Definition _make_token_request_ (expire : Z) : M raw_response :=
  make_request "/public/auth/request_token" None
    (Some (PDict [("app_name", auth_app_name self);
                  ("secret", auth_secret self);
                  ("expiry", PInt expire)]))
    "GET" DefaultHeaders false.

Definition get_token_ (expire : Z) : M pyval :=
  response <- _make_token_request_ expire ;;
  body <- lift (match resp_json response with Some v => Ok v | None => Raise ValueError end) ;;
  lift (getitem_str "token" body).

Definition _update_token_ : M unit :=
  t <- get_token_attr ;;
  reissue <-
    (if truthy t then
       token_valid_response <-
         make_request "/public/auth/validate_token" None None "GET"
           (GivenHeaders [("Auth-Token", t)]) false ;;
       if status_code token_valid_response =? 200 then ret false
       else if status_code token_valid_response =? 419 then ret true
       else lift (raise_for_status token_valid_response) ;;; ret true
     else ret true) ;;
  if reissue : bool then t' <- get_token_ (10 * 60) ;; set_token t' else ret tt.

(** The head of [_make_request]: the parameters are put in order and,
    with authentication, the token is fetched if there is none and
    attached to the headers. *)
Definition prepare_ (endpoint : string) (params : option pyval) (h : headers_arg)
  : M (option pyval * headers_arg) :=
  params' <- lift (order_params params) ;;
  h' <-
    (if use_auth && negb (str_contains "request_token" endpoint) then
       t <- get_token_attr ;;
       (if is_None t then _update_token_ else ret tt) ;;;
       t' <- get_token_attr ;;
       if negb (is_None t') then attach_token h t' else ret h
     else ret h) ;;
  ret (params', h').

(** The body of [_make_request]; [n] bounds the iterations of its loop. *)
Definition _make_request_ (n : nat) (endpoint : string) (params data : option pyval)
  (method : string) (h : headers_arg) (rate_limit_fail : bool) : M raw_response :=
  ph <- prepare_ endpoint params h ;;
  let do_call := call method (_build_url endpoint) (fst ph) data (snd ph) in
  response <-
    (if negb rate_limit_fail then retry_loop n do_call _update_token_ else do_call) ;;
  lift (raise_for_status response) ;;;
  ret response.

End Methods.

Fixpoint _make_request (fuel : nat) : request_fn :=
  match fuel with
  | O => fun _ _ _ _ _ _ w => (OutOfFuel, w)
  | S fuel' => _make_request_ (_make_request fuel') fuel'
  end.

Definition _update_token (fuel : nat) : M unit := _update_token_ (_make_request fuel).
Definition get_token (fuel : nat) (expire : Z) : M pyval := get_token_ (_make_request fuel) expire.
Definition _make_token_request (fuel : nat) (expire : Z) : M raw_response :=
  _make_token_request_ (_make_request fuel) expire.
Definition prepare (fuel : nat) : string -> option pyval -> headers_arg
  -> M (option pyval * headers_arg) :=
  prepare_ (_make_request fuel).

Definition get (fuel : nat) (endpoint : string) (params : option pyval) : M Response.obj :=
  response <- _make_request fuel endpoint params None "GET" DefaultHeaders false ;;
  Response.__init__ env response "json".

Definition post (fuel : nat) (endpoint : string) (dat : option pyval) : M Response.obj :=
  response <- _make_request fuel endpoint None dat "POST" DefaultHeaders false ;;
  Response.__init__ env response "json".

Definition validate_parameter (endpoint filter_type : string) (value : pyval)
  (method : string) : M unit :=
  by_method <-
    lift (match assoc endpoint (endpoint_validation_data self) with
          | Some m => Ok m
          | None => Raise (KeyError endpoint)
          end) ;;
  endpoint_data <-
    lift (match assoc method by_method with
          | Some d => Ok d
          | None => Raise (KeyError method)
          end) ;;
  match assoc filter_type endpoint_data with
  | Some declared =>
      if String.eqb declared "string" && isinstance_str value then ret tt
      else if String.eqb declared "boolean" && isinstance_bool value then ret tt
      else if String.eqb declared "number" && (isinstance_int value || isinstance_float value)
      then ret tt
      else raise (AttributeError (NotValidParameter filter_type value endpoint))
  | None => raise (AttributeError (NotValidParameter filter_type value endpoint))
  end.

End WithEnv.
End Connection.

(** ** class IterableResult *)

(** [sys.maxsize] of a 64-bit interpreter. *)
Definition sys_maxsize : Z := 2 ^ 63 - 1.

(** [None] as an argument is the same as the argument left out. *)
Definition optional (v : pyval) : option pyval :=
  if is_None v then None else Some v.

┄┄┄┄┄┄┄┄┄┄

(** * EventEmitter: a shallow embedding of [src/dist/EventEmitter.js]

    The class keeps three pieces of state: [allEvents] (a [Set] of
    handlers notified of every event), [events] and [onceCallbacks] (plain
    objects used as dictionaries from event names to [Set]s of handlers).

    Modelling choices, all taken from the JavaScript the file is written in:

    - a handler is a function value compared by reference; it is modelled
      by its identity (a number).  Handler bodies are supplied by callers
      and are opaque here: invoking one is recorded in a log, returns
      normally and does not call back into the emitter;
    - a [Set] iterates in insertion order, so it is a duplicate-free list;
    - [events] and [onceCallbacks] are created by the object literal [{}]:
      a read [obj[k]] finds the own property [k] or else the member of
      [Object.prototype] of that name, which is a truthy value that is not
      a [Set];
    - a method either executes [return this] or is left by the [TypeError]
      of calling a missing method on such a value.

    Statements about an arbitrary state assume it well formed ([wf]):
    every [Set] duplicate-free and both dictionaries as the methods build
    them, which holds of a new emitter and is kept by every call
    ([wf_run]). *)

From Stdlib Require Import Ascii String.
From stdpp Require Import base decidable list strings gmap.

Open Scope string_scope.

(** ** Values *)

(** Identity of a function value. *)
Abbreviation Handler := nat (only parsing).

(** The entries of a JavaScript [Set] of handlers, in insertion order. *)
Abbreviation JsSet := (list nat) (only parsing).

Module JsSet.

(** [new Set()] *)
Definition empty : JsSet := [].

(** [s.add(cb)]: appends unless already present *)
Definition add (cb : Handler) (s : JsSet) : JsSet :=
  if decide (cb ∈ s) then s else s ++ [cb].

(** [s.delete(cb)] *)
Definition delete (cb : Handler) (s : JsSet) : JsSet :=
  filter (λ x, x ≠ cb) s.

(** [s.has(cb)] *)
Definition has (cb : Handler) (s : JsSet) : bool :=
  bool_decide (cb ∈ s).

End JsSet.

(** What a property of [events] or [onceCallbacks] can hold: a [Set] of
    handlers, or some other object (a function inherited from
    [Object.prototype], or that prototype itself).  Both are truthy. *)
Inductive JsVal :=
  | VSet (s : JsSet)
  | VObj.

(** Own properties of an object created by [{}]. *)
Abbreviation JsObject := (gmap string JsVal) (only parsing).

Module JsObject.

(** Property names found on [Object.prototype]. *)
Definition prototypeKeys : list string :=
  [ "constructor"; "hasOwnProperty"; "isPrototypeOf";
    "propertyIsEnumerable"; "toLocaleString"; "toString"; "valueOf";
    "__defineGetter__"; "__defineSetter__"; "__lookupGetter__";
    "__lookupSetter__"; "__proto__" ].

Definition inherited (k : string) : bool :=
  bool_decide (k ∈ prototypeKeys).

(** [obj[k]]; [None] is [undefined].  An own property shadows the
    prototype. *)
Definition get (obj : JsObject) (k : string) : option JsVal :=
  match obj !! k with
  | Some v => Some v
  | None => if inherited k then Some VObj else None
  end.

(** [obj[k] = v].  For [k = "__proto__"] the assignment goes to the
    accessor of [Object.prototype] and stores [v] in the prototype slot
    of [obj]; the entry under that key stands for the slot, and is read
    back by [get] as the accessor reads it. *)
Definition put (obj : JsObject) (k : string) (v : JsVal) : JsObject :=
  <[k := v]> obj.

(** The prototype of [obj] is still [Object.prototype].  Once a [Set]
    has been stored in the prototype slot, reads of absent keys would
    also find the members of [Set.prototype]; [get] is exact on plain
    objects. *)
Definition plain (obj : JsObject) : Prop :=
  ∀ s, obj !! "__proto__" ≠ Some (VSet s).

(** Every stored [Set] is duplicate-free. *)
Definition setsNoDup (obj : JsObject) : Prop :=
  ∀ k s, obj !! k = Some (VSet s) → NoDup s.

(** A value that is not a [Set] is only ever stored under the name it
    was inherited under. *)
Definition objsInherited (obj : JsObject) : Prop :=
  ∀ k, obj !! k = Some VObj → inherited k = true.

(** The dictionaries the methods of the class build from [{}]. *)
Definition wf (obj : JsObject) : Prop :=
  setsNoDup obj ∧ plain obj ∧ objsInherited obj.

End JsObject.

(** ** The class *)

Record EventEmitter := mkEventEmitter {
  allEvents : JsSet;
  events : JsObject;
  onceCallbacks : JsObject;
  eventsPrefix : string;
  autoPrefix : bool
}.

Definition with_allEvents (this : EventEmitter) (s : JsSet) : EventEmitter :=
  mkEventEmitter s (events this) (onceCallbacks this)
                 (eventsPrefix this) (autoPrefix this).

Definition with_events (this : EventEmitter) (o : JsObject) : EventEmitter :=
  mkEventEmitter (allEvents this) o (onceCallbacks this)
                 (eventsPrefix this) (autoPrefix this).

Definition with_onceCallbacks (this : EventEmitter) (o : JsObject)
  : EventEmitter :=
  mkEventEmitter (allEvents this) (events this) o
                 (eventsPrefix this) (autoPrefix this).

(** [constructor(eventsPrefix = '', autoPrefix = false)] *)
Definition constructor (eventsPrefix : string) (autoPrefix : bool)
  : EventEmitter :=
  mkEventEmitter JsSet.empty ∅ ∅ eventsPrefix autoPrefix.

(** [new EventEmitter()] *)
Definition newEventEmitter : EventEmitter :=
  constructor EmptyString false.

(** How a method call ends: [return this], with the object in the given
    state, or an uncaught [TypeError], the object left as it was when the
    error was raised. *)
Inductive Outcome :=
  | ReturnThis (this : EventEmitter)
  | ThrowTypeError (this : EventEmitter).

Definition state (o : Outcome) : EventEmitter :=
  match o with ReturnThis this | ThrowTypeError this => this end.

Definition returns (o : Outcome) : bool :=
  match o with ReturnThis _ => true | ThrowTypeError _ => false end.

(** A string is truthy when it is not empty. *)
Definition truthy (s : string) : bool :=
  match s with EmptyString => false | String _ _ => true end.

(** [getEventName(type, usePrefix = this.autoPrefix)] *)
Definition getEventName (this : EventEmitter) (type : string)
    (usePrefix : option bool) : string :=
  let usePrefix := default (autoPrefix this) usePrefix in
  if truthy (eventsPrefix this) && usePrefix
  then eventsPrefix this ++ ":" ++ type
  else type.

┄┄┄┄┄┄┄┄┄┄

> **Aim of the task**
Using the entries shown above, reproduce verbatim the lines from the line bearing "Definition newEventEmitter : EventEmitter" to the line bearing "Definition returns (o", inclusive.

> **Written response**
Definition newEventEmitter : EventEmitter :=
  constructor EmptyString false.

(** How a method call ends: [return this], with the object in the given
    state, or an uncaught [TypeError], the object left as it was when the
    error was raised. *)
Inductive Outcome :=
  | ReturnThis (this : EventEmitter)
  | ThrowTypeError (this : EventEmitter).

Definition state (o : Outcome) : EventEmitter :=
  match o with ReturnThis this | ThrowTypeError this => this end.

Definition returns (o : Outcome) : bool :=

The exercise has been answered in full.